Grave lutto per il mondo del rugby e in generale per tutto lo sport italiano per la morte di Massimo Cuttitta a soli 54 anni. “La Federazione Italiana Rugby e l’intero movimento rugbistico nazionale hanno appreso con sgomento della prematura scomparsa di Massimo Cuttitta, avvenuta domenica 11 aprile ad Albano Laziale all’eta’ di 54 anni.  Decesso per complicazioni insorte a seguito della positivita’ al Covid-19”. Cuttitta, azzurro n. 423, aveva debuttato con l’Italia a Napoli nel 1990 contro la Polonia. Indossando poi la maglia della Nazionale in altre sessantanove occasioni sino al 2000, anno del suo ritiro internazionale.  Dopo aver vissuto da protagonista il debutto nel Sei Nazioni contro la Scozia, nell’indimenticabile successo del 5 febbraio al Flaminio.

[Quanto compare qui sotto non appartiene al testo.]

(** * kdp.stats: streaming statistics accumulators

    A shallow embedding of [kdp/stats.py]: the Welford, categorical, text
    and date accumulators, the [DatasetStatistics] engine that drives them,
    and the JSON persistence of the finalized report.

    Modelling conventions.
    - [float32] tensors and NumPy floats are carried as exact rationals ([Q],
      compared with [==]) and [tf.cast] to [float32] keeps the value; the
      rounding of the code is modelled in [WelfordAccumulator32], the same
      update in IEEE binary32.  What is stated of the values the code
      computes is stated there; what is stated over [Q] is about the exact
      algorithm, or about what the engine does with its numbers whatever
      their values.  [int32] values are integers ([Z]); the code never does
      arithmetic on them.
    - TensorFlow variables held by an object are fields of a record and
      every [update] returns the new record (state passing).
    - A Python [dict] is an insertion-ordered association list with unique
      keys ([dict_set] overwrites in place or appends).
    - A Python exception is the [Raise] outcome of the [result] type. *)

From Stdlib Require Import ZArith QArith Qfield Lqa Lia.
From Stdlib Require Import Ascii String DecimalString DecimalZ.
From Stdlib Require Import Floats.SpecFloat.
From stdpp Require Import base list strings gmap sorting.

Set Default Proof Using "Type".
Open Scope Q_scope.

(** ** Python runtime: exceptions *)

Inductive exn : Type :=
| ValueError (msg : string)
| KeyError (key : string)
| TypeError (msg : string)
| AttributeError (msg : string)
| UnicodeDecodeError
| OpError (msg : string).

Inductive result (A : Type) : Type :=
| Ok (a : A)
| Raise (e : exn).
Arguments Ok {A} a.
Arguments Raise {A} e.

Global Instance result_ret : MRet result := λ A a, Ok a.
Global Instance result_bind : MBind result := λ A B k r,
  match r with
  | Ok a => k a
  | Raise e => Raise e
  end.

(** An exception raised by a method leaves the receiver as it was: the
    accumulators assign their variables only after the type test. *)
Definition commit {A : Type} (self : A) (r : result A) : A :=
  match r with
  | Ok self' => self'
  | Raise _ => self
  end.

(** [for x in xs: self = body(self, x)], stopping at the first exception. *)
Fixpoint for_each {S X : Type} (body : S → X → result S) (xs : list X) (s : S)
  : result S :=
  match xs with
  | [] => Ok s
  | x :: xs' => s' ← body s x; for_each body xs' s'
  end.

(** ** Tensors *)

Inductive DType : Type :=
| tf_string | tf_int32 | tf_int64 | tf_float32 | tf_float64 | tf_bool.

Global Instance DType_eq_dec : EqDecision DType.
Proof. solve_decision. Defined.

(** [DType.name] *)
Definition DType_name (d : DType) : string :=
  match d with
  | tf_string => "string"
  | tf_int32 => "int32"
  | tf_int64 => "int64"
  | tf_float32 => "float32"
  | tf_float64 => "float64"
  | tf_bool => "bool"
  end.

(** [str(dtype)], as interpolated into the error messages. *)
Definition DType_str (d : DType) : string :=
  "<dtype: '" +:+ DType_name d +:+ "'>".

(** A batch column: a rank-1 tensor of one element kind, or the rank-2
    [[batch_size, 3]] float tensor of a date feature. *)
Inductive Tensor : Type :=
| StringTensor (v : list string)
| Int32Tensor (v : list Z)
| Int64Tensor (v : list Z)
| Float32Tensor (v : list Q)
| Float64Tensor (v : list Q)
| BoolTensor (v : list bool)
| DateTensor (rows : list (Q * Q * Q)).

Definition dtype (t : Tensor) : DType :=
  match t with
  | StringTensor _ => tf_string
  | Int32Tensor _ => tf_int32
  | Int64Tensor _ => tf_int64
  | Float32Tensor _ => tf_float32
  | Float64Tensor _ => tf_float64
  | BoolTensor _ => tf_bool
  | DateTensor _ => tf_float32
  end.

(** [tf.unique(x)[0]]: the distinct elements in order of first occurrence.
    [seen] holds the elements already emitted. *)
Fixpoint unique_from `{EqDecision A} (seen : list A) (l : list A) : list A :=
  match l with
  | [] => []
  | x :: l' =>
      if decide (x ∈ seen) then unique_from seen l'
      else x :: unique_from (x :: seen) l'
  end.

Definition tf_unique `{EqDecision A} (l : list A) : list A := unique_from [] l.

(** [tf.reduce_sum] of a rank-1 float tensor. *)
Definition reduce_sum (l : list Q) : Q := foldr Qplus 0 l.

(** [tf.cast(tf.size(values), tf.float32)] *)
Definition tf_size (l : list Q) : Q := inject_Z (Z.of_nat (length l)).

(** ** WelfordAccumulator *)

Module WelfordAccumulator.

Record t : Type := Build { n : Q; mean : Q; M2 : Q; var : Q }.

(** [__init__] *)
Definition init : t := {| n := 0; mean := 0; M2 := 0; var := 0 |}.

(** [update]: [values] is the column after [tf.cast(values, tf.float32)]. *)
Definition update (self : t) (values : list Q) : t :=
  let n' := n self + tf_size values in
  let delta := map (λ v, v - mean self) values in
  let mean' := mean self + reduce_sum (map (λ d, d / n') delta) in
  let M2' := M2 self + reduce_sum (zip_with (λ d v, d * (v - mean')) delta values) in
  {| n := n'; mean := mean'; M2 := M2'; var := var self |}.

(** [variance] property *)
Definition variance (self : t) : Q :=
  if Qlt_le_dec 1 (n self) then M2 self / (n self - 1) else var self.

(** [count] property *)
Definition count (self : t) : Q := n self.

(** Componentwise equality of rationals. *)
Definition equiv (a b : t) : Prop :=
  n a == n b ∧ mean a == mean b ∧ M2 a == M2 b ∧ var a == var b.

End WelfordAccumulator.

(** ** WelfordAccumulator in IEEE binary32 *)

(** The same accumulator on [float32] values as the specification of
    floating-point arithmetic gives them (24 bits of precision, round to
    nearest even).  TensorFlow does not fix the order in which
    [tf.reduce_sum] adds, so the order is a parameter. *)
Module WelfordAccumulator32.

Definition float32 : Type := spec_float.

Definition add : float32 → float32 → float32 := SFadd 24 128.
Definition sub : float32 → float32 → float32 := SFsub 24 128.
Definition mul : float32 → float32 → float32 := SFmul 24 128.
Definition div : float32 → float32 → float32 := SFdiv 24 128.

Definition zero : float32 := S754_zero false.
(** C3, as the code has it.  An input of [createWorkoutAction] that the
    schema rejects (a name that is empty or longer than 255, a [startedAt]
    that [Date.parse] cannot read) makes the action throw the [ZodError]
    of the schema before anything else happens: the world is left as it
    was, and the error lists one message for each offending field, under
    the path of that field.  [updateWorkoutAction] validates nothing and
    never throws. *)
Theorem createWorkoutAction_throws_field_issues
  (input : Actions.CreateWorkoutInput) (w : World) :
  ((exists s, Actions.name input = Some s
              /\ (String.length s < 1 \/ 255 < String.length s)%nat)
   \/ Date_parse (Actions.startedAt input) = None) ->
  exists issues : list Actions.ZodIssue,
    createWorkoutAction input w = (Thrown (Actions.mkZodError issues), w)
    /\ issues <> []
    /\ (forall s, Actions.name input = Some s ->
                  (String.length s < 1)%nat ->
                  In (Actions.mkIssue ["name"%string]
                                      "Workout name is required") issues)
    /\ (forall s, Actions.name input = Some s ->
                  (255 < String.length s)%nat ->
                  In (Actions.mkIssue ["name"%string] "Name is too long")
                     issues)
    /\ (Date_parse (Actions.startedAt input) = None ->
        In (Actions.mkIssue ["startedAt"%string] "Invalid date format")
           issues)
    /\ Forall (fun i => Actions.path i = ["name"%string]
                        \/ Actions.path i = ["startedAt"%string]) issues
    /\ forall data w0, exists r w1,
         updateWorkoutAction data w0 = (Returned r, w1).
Proof.
  intros Hbad. exists (schema input).
  assert (Hne : schema input <> []).
  { intros Hnil. apply schema_passes_iff in Hnil.
    destruct Hnil as [Hname [t Ht]].
    destruct Hbad as [(s & Hs & Hlen)|Hd]; [|congruence].
    specialize (Hname s Hs). lia. }
  split; [now apply createWorkoutAction_rejects|].
  split; [exact Hne|].
  unfold Actions.createWorkoutSchema, Actions.name_issues,
    Actions.startedAt_issues.
  repeat split.
  - intros s Hs Hlen. rewrite Hs. apply in_or_app. left.
    apply in_or_app. left.
    apply Nat.ltb_lt in Hlen. rewrite Hlen. now left.
  - intros s Hs Hlen. rewrite Hs. apply in_or_app. left.
    apply in_or_app. right.
    apply Nat.ltb_lt in Hlen. rewrite Hlen. now left.
  - intros Hd. rewrite Hd. apply in_or_app. right. now left.
  - apply Forall_app. split.
    + destruct (Actions.name input) as [s|]; [|constructor].
      apply Forall_app. split.
      * destruct (Nat.ltb _ _); repeat constructor.
      * destruct (Nat.ltb _ _); repeat constructor.
    + destruct (Date_parse _); [constructor|].
      constructor; [now right | constructor].
  - intros data w0. apply updateWorkoutAction_returns.
Qed.

End Validation.

Lemma createWorkoutAction_throws_field_issues_witness :
  exists issues : list Actions.ZodIssue,
    Actions.createWorkoutAction Sample.Date_parse
      (Actions.mkCreateInput (Some "Leg Day"%string) "tomorrow")
      (Sample.world (Some "u1"%string) [])
    = (Thrown (Actions.mkZodError issues),
       Sample.world (Some "u1"%string) [])
    /\ In (Actions.mkIssue ["startedAt"%string] "Invalid date format") issues.
Proof.
  destruct (createWorkoutAction_throws_field_issues Sample.Date_parse
              (Actions.mkCreateInput (Some "Leg Day"%string) "tomorrow")
              (Sample.world (Some "u1"%string) [])
              (or_intror eq_refl))
    as (issues & Hrun & _ & _ & _ & Hdate & _).
  exists issues. split; [exact Hrun | exact (Hdate eq_refl)].
Defined.

(** C3 as the specification states it fails: [createWorkoutAction] with an
    empty name does not return a failure result, it throws. *)
Lemma createWorkoutAction_empty_name_is_thrown :
  Actions.createWorkoutAction Sample.Date_parse
    (Actions.mkCreateInput (Some ""%string) "2025-01-10T08:00:00Z")
    (Sample.world (Some "u1"%string) [])
  = (Thrown (Actions.mkZodError
               [Actions.mkIssue ["name"%string] "Workout name is required"]),
     Sample.world (Some "u1"%string) [])
  /\ ~ exists r : Actions.ActionResult,
         fst (Actions.createWorkoutAction Sample.Date_parse
                (Actions.mkCreateInput (Some ""%string) "2025-01-10T08:00:00Z")
                (Sample.world (Some "u1"%string) []))
         = Returned r.
Proof.
  split; [reflexivity|]. intros [r H]. vm_compute in H. discriminate H.
Qed.

(** ** What the helpers write *)

Lemma createWorkout_effect (data : SrcData.CreateWorkoutData)
  (w w' : World) (o : Outcome JsThrown (option Workout.t)) :
  SrcData.createWorkout data w = (o, w') ->
  (db w' = db w /\ exists e, o = Thrown e)
  \/ exists r : Workout.t,
       o = Returned (Some r)
       /\ Workout.userId r = SrcData.c_userId data
       /\ Workout.name r = SrcData.c_name data
       /\ workouts (db w') = workouts (db w) ++ [r]
       /\ same_children (db w) (db w').
Proof.
  unfold SrcData.createWorkout, bind, storage, insert_workout.
  destruct (hd None (faults w)) as [f|]; simpl.
  - intros [= <- <-]. left. split; [reflexivity | now exists f].
  - destruct (workout_row_fits _); simpl; intros [= <- <-].
    + right. eexists. repeat split.
    + left. split; [reflexivity | now eexists].
Qed.
Lemma step_transition db call : Transition db (step upper db call).
Proof.
  destruct call; simpl;
    auto using activate_device_transition, receive_sensor_data_transition,
      create_activation_code_transition, init_database_transition, T_none.
Qed.

(** An invariant of every transition holds along every run. *)
Lemma run_invariant (I : DB → Prop) :
  (∀ db db', Transition db db' → I db → I db') →
  ∀ db calls, I db → I (run upper db calls).
Proof.
  intros Hstep db calls. revert db.
  induction calls as [|call calls IH]; intros db HI; [done|].
  simpl. apply IH. eapply Hstep; [apply step_transition|done].
Qed.
End TransitionFacts.

(** ** The finer invariants are kept by every transition *)

Lemma transition_unique_columns db db' :
  Transition db db' → unique_columns db → unique_columns db'.
Proof.
  intros Ht (Hc & Hm & Hk).
  destruct Ht as [|i c d now Hi Hu Hmac Hkey _ _|i d r now Hi Hr|c Hq Hf|l Hl Hf Hnd];
    unfold unique_columns; simpl; [done| | | |].
  - split_and!.
    + by rewrite fmap_alter_same.
    + rewrite fmap_app. apply NoDup_app. split_and!; [done| |apply NoDup_singleton].
      intros x Hx ->%list_elem_of_singleton.
      by apply (list_find_None_not_elem_of Device.mac_address _ _ Hmac).
    + rewrite fmap_app. apply NoDup_app. split_and!; [done| |apply NoDup_singleton].
      intros x Hx ->%list_elem_of_singleton.
      by apply (list_find_None_not_elem_of Device.api_key _ _ Hkey).
  - split_and!; [done|by rewrite fmap_alter_same..].
  - split_and!; [|done..].
    rewrite fmap_app. apply NoDup_app. split_and!; [done| |apply NoDup_singleton].
    intros x Hx ->%list_elem_of_singleton.
    by apply (list_find_None_not_elem_of ActivationCode.code _ _ Hq).
  - by split_and!.
Qed.

Lemma consumed_by_touch c d now :
  consumed_by c (touch_last_seen d now) ↔ consumed_by c d.
Proof. done. Qed.
Lemma min_loop_mono (rec1 rec2 : GameBoard -> score -> score -> Z -> outcome answer)
    (g : GameBoard) (cur : Player.t) (alpha : score) (ms : list move) :
  (forall nb a b k x, rec1 nb a b k = Done x -> rec2 nb a b k = Done x) ->
  forall beta min_eval best n x,
    min_loop rec1 g cur alpha ms beta min_eval best n = Done x ->
    min_loop rec2 g cur alpha ms beta min_eval best n = Done x.
Proof.
  intros Hrec. induction ms as [|[[row col] value] ms IH];
    intros beta min_eval best n x; simpl; [done|].
  destruct (copy g) as [nb|e]; simpl; [|done].
  destruct (make_move nb row col cur value) as [[flag nb']|e]; simpl; [|done].
  destruct (rec1 nb' alpha beta n) as [[[e m] n']| |] eqn:H1; simpl; [|done|done].
  rewrite (Hrec _ _ _ _ _ H1). simpl.
  destruct (score_ltb e min_eval); destruct (score_leb _ alpha); try done; apply IH.
Qed.

Lemma minimax_fuel_S (fuel : nat) :
  forall g depth alpha beta mx p n x,
    minimax fuel g depth alpha beta mx p n = Done x ->
    minimax (S fuel) g depth alpha beta mx p n = Done x.
Proof.
  induction fuel as [|fuel IH]; intros g depth alpha beta mx p n x; [done|].
  intros H. cbn [minimax] in H. cbn [minimax].
  destruct (if bool_decide (depth = 0) then Done true else lift (is_game_over g))
    as [[|]| |]; simpl in *; [done| |done|done].
  destruct (lift (get_valid_moves g _)) as [ms| |]; simpl in *; [|done|done].
  destruct (bool_decide (ms = [])); [by apply IH|].
  destruct mx.
  - revert H. apply max_loop_mono. intros nb a b k y. apply IH.
  - revert H. apply min_loop_mono. intros nb a b k y. apply IH.
Qed.

Lemma minimax_fuel_le (fuel fuel' : nat) g depth alpha beta mx p n x :
  (fuel <= fuel')%nat ->
  minimax fuel g depth alpha beta mx p n = Done x ->
  minimax fuel' g depth alpha beta mx p n = Done x.
Proof.
  intros Hle H. induction Hle as [|fuel' _ IH]; [done|].
  by apply minimax_fuel_S.
Qed.
(** * Egg Store API (main.py): a shallow embedding and its properties

    The service is a FastAPI application over a MongoDB database handle [db]
    that may be absent.  The embedding follows main.py function by function:
    [to_str_id], [seed_products], [read_root], [list_products],
    [create_order] and [test_database].

    - Python floats are kept behind the interface [PyFloat]; every theorem
      holds for every interpretation of it.  [Binary64] interprets it with
      the Standard Library's IEEE 754 specification.
    - Python dictionaries are finite maps from strings to values.
    - The handlers run in a state-and-exception monad over [World]: the
      database handle with the contents of its collections, the process
      environment, and the trace of driver calls issued so far.
    - Driver calls can raise: [outage] tells, for the n-th call issued to the
      database, whether it raises and with what message. *)

From Stdlib Require Import ZArith NArith String Ascii List Lia DecimalString.
From Stdlib Require Import Floats.SpecFloat.
From stdpp Require Import base option list gmap strings.
(** C10: when a tag filter is active (the selection is truthy), both filters
    keep an item only if its tag list is present and has an element equal
    to the selection, and keep every such item of the catalog when the
    query is empty; an item without tag list is never kept.  The selection
    is compared as it is: ["Music"] and [" music "] select nothing where
    ["music"] selects the second item. *)
Theorem C10_tag_stage_exact_equality :
  (forall t, truthy t = true ->
     (forall all q v,
         In v (AppFull.useFilteredVideos all q (Some t)) ->
         exists ts, AppFull.tags v = Some ts /\ In t ts) /\
     (forall all v ts,
         In v all -> AppFull.tags v = Some ts -> In t ts ->
         In v (AppFull.useFilteredVideos all "" (Some t))) /\
     (forall all q v,
         AppFull.tags v = None ->
         ~ In v (AppFull.useFilteredVideos all q (Some t))) /\
     (forall videos q v,
         In v (AppRouted.useFilteredVideos videos q (Some t)) ->
         exists ts, AppRouted.tags v = Some ts /\ In t ts) /\
     (forall videos v ts,
         In v videos -> AppRouted.tags v = Some ts -> In t ts ->
         In v (AppRouted.useFilteredVideos videos "" (Some t))) /\
     (forall videos q v,
         AppRouted.tags v = None ->
         ~ In v (AppRouted.useFilteredVideos videos q (Some t)))) /\
  AppFull.useFilteredVideos scenario "" (Some "music") = [scenarioV2] /\
  AppFull.useFilteredVideos scenario "" (Some "Music") = [] /\
  AppFull.useFilteredVideos scenario "" (Some " music ") = [] /\
  AppRouted.useFilteredVideos AppRouted.VIDEOS "" (Some "music")
    = [AppRouted.videoV2] /\
  AppRouted.useFilteredVideos AppRouted.VIDEOS "" (Some "Music") = [] /\
  AppRouted.useFilteredVideos AppRouted.VIDEOS "" (Some " music ") = [].
Proof.
  split; [|repeat split].
  intros t Ht. apply truthy_true_iff in Ht. repeat apply conj.
  - intros all q v H. apply full_filter_In in H. simpl in H.
    destruct H as [_ [_ H]]. exact (H Ht).
  - intros all v ts Hin Hts Ht'. apply full_filter_In. simpl.
    split; [assumption|]. split; [apply MatchesText_nil|].
    intros _. now exists ts.
  - intros all q v Hnone H. apply full_filter_In in H. simpl in H.
    destruct H as [_ [_ H]]. destruct (H Ht) as [ts [Hts _]]. congruence.
  - intros videos q v H. apply routed_filter_In in H. simpl in H.
    destruct H as [_ [_ H]]. exact (H Ht).
  - intros videos v ts Hin Hts Ht'. apply routed_filter_In. simpl.
    split; [assumption|]. split; [intros H; now elim H|].
    intros _. now exists ts.
  - intros videos q v Hnone H. apply routed_filter_In in H. simpl in H.
    destruct H as [_ [_ H]]. destruct (H Ht) as [ts [Hts _]]. congruence.
Qed.

(** C10, witness: the selection ["music"] on the scenario catalog. *)
Lemma C10_tag_stage_exact_equality_witness :
  exists ts, AppFull.tags scenarioV2 = Some ts /\ In "music" ts.
Proof.
  destruct (proj1 C10_tag_stage_exact_equality "music" eq_refl) as [H _].
  apply (H scenario "").
  vm_compute. left. reflexivity.
Defined.

(* ------------------------------------------------------------------ *)
(** * Code-unit order and sorting *)
(* ------------------------------------------------------------------ *)

Lemma strLt_trans (a b c : string) : strLt a b -> strLt b c -> strLt a c.
Proof.
  unfold strLt. intros H1 H2.
  apply OrderedTypeEx.String_as_OT.cmp_lt.
  apply OrderedTypeEx.String_as_OT.cmp_lt in H1, H2.
  eapply OrderedTypeEx.String_as_OT.lt_trans; eassumption.
Qed.

Lemma strLt_irrefl (a : string) : ~ strLt a a.
Proof.
  unfold strLt. intros H. pose proof (String.compare_antisym a a) as E.
  rewrite H in E. discriminate E.
Qed.

Lemma leb_true_cases (a b : string) : String.leb a b = true -> a = b \/ strLt a b.
Proof.
  unfold String.leb, strLt. destruct (String.compare a b) eqn:E; intros H.
  - left. now apply String.compare_eq_iff.
  - now right.
  - discriminate H.
Qed.

Lemma leb_false_lt (a b : string) : String.leb a b = false -> strLt b a.
Proof.
  unfold String.leb, strLt. rewrite (String.compare_antisym b a).
  destruct (String.compare a b); simpl; congruence.
Qed.

Lemma insertSorted_In (t : string) (xs : list string) (x : string) :
  In x (insertSorted t xs) <-> x = t \/ In x xs.
Proof.
  induction xs as [|y xs IH]; simpl.
  - intuition congruence.
  - destruct (String.leb t y); simpl; rewrite ?IH; intuition congruence.
Qed.

Lemma sort_In (xs : list string) (x : string) : In x (sort xs) <-> In x xs.
Proof.
  induction xs as [|y xs IH]; simpl; [tauto|].
  rewrite insertSorted_In, IH. intuition congruence.
Qed.
(** * NutriVision: the nutrition core, the API client and the meal ledger

    A shallow embedding of

    - [src/lib/nutrition-logic.ts]  (BMR, TDEE, the Food-101 calorie table),
    - the API client ([APIClient.predictFood], [APIClient.getCoachingTip]),
    - the nutrition context ([setProfile], [addMeal], [removeMeal],
      [getTodaysMeals], [getTodaysSummary]),

    together with the properties the specification states about them.

    Conventions of the embedding.

    - A JavaScript [number] is an IEEE 754 binary64 value: Rocq's primitive
      [float], whose [+], [-], [*], [/] are the operations JavaScript uses.
    - A JavaScript [string] is a Rocq [string]; a character stands for a
      UTF-16 code unit below 256 (the Latin-1 range, which contains every
      label of the Food-101 table).
    - An object literal used as a dictionary is a [gmap] of its own
      properties; reading [obj[key]] also consults [Object.prototype].
    - An [async] function is a function into [settled]: the promise it
      returns is either fulfilled with a value or rejected with a reason.
      What the outside world does (the clock, the HTTP exchange, the
      durable store) is an explicit argument. *)

From Stdlib Require Import PrimFloat FloatOps SpecFloat ZArith Ascii String.
From Stdlib Require FloatAxioms.
From stdpp Require Import gmap strings list pretty.

Set Warnings "-inexact-float,-register-all".

Local Open Scope string_scope.
Local Open Scope Z_scope.

(** ** JavaScript values used by the program *)

Module JS.

(** *** Strings *)

Definition code (c : ascii) : N := N_of_ascii c.

(** [String.prototype.toLowerCase] on one code unit of the Latin-1 range:
    A-Z, and the accented capitals U+00C0-U+00DE except the multiplication
    sign U+00D7, move 32 places up. *)
Definition lower_char (c : ascii) : ascii :=
  let n := code c in
  if ((65 <=? n) && (n <=? 90))%N then ascii_of_N (n + 32)
  else if ((192 <=? n) && (n <=? 222) && negb (n =? 215))%N
       then ascii_of_N (n + 32)
  else c.

Fixpoint toLowerCase (s : string) : string :=
  match s with
  | EmptyString => EmptyString
  | String c s' => String (lower_char c) (toLowerCase s')
  end.

(** The class [\s] of a regular expression, below U+0100: TAB, LF, VT, FF,
    CR, SPACE and NO-BREAK SPACE. *)
Definition is_whitespace (c : ascii) : bool :=
  let n := code c in
  (((9 <=? n) && (n <=? 13)) || (n =? 32) || (n =? 160))%N.

(** [s.replace(/\s+/g, '_')]: every maximal run of whitespace becomes one
    underscore.  [in_run] tells that the previous character was whitespace
    (and so that the underscore of this run is already written). *)
Fixpoint replace_ws_from (in_run : bool) (s : string) : string :=
  match s with
  | EmptyString => EmptyString
  | String c s' =>
      if is_whitespace c
      then (if in_run then replace_ws_from true s'
            else String "_" (replace_ws_from true s'))
      else String c (replace_ws_from false s')
  end.

Definition replace_whitespace_runs (s : string) : string :=
  replace_ws_from false s.

(** *** Numbers *)

Definition is_NaN (x : float) : bool := negb (PrimFloat.eqb x x).
Module DraftAgent.
Definition __init__ (model_name : str) (temperature : float) : BaseAgent.t :=
  BaseAgent.__init__ (lit "DraftAgent") (lit "draft_agent") model_name temperature.

Definition create_initial_draft (self : BaseAgent.t) (user_query : str)
    : Task AgentResponse.t :=
  let messages := [
    SystemMessage (lit "You are a draft agent responsible for creating comprehensive,
            well-structured responses to user queries. Focus on clarity, accuracy, and completeness.
            Finish your reply with a single sentence summary prefixed with 'Summary:'.");
    HumanMessage user_query
  ] in
  generate_response self messages.

Definition update_draft (self : BaseAgent.t) (current_draft : str)
    (feedback : list str) : Task AgentResponse.t :=
  let feedback_text :=
    join (lit "

")
      (imap (fun i fb =>
               lit "Feedback " ++ str_of_int (Z.of_nat i + 1) ++ lit ": " ++ fb)
            feedback) in
  let messages := [
    SystemMessage (lit "You are a draft agent. Your task is to improve your draft
            based on the feedback provided by the council members. Incorporate valid suggestions
            while maintaining the overall coherence of your response.
            Finish with a single sentence summary prefixed with 'Summary:'.");
    HumanMessage (lit "Current Draft:
" ++ current_draft ++ lit "

Council Feedback:
" ++ feedback_text ++ lit "

Please provide an updated draft that addresses the feedback while maintaining quality and coherence.")
  ] in
  and_then (generate_response self messages) (fun response =>
    Ok (AgentResponse.set_metadata (lit "revision") (MBool true) response)).
End DraftAgent.

Module CouncilMember.
Record t : Type := {
  base : BaseAgent.t;
  member_id : Z;
  perspective : str
}.

(** [perspective or f"Critical Reviewer {member_id}"]: [None] and the empty
    string both take the default. *)
Definition __init__ (member_id : Z) (model_name : str) (temperature : float)
    (perspective : option str) : t :=
  {| base := BaseAgent.__init__ (lit "CouncilMember")
               (lit "council_member_" ++ str_of_int member_id)
               model_name temperature;
     member_id := member_id;
     perspective :=
       match perspective with
       | Some (c :: p) => c :: p
       | Some [] | None => lit "Critical Reviewer " ++ str_of_int member_id
       end |}.

Definition provide_feedback (self : t) (user_query current_draft : str)
    (round_number : Z) : Task AgentResponse.t :=
  let messages := [
    SystemMessage (lit "You are " ++ perspective self ++ lit ". Your role is to critically evaluate
            the draft response and provide constructive feedback. Focus on:
            - Accuracy and factual correctness
            - Completeness and coverage of the topic
            - Clarity and organization
            - Potential improvements or missing elements

            This is round " ++ str_of_int round_number ++ lit " of the review process.
            End with a one sentence summary prefixed with 'Summary:'.");
    HumanMessage (lit "User Query: " ++ user_query ++ lit "

Current Draft:
" ++ current_draft ++ lit "

Please provide specific, actionable feedback to improve this response.
Finish with a one sentence summary prefixed with 'Summary:'.")
  ] in
  and_then (generate_response (base self) messages) (fun response =>
    Ok (AgentResponse.set_metadata (lit "round") (MInt round_number) response)).
End CouncilMember.

(** One entry of a round's feedback: [{"agent_id": ..., "feedback": ...}]. *)
Record FeedbackEntry : Type := {
  fb_agent_id : str;
  fb_feedback : str
}.

Module EditorAgent.
Definition __init__ (model_name : str) (temperature : float) : BaseAgent.t :=
  BaseAgent.__init__ (lit "EditorAgent") (lit "editor_agent") model_name temperature.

In ventidue occasioni, Cuttitta aveva guidato come capitano la Nazionale Italiana Rugby. Nato a Latina, ma cresciuto rugbisticamente in Sudafrica al pari del gemello Marcello, Massimo aveva indossato in carriera le maglie de L’Aquila, dell’Amatori Calvisano e del Milan e quella degli Harlequins londinesi, prendendo parte nel mentre a due edizioni della Coppa del Mondo e vestendo in piu’ occasioni il bianconero dei Barbarians.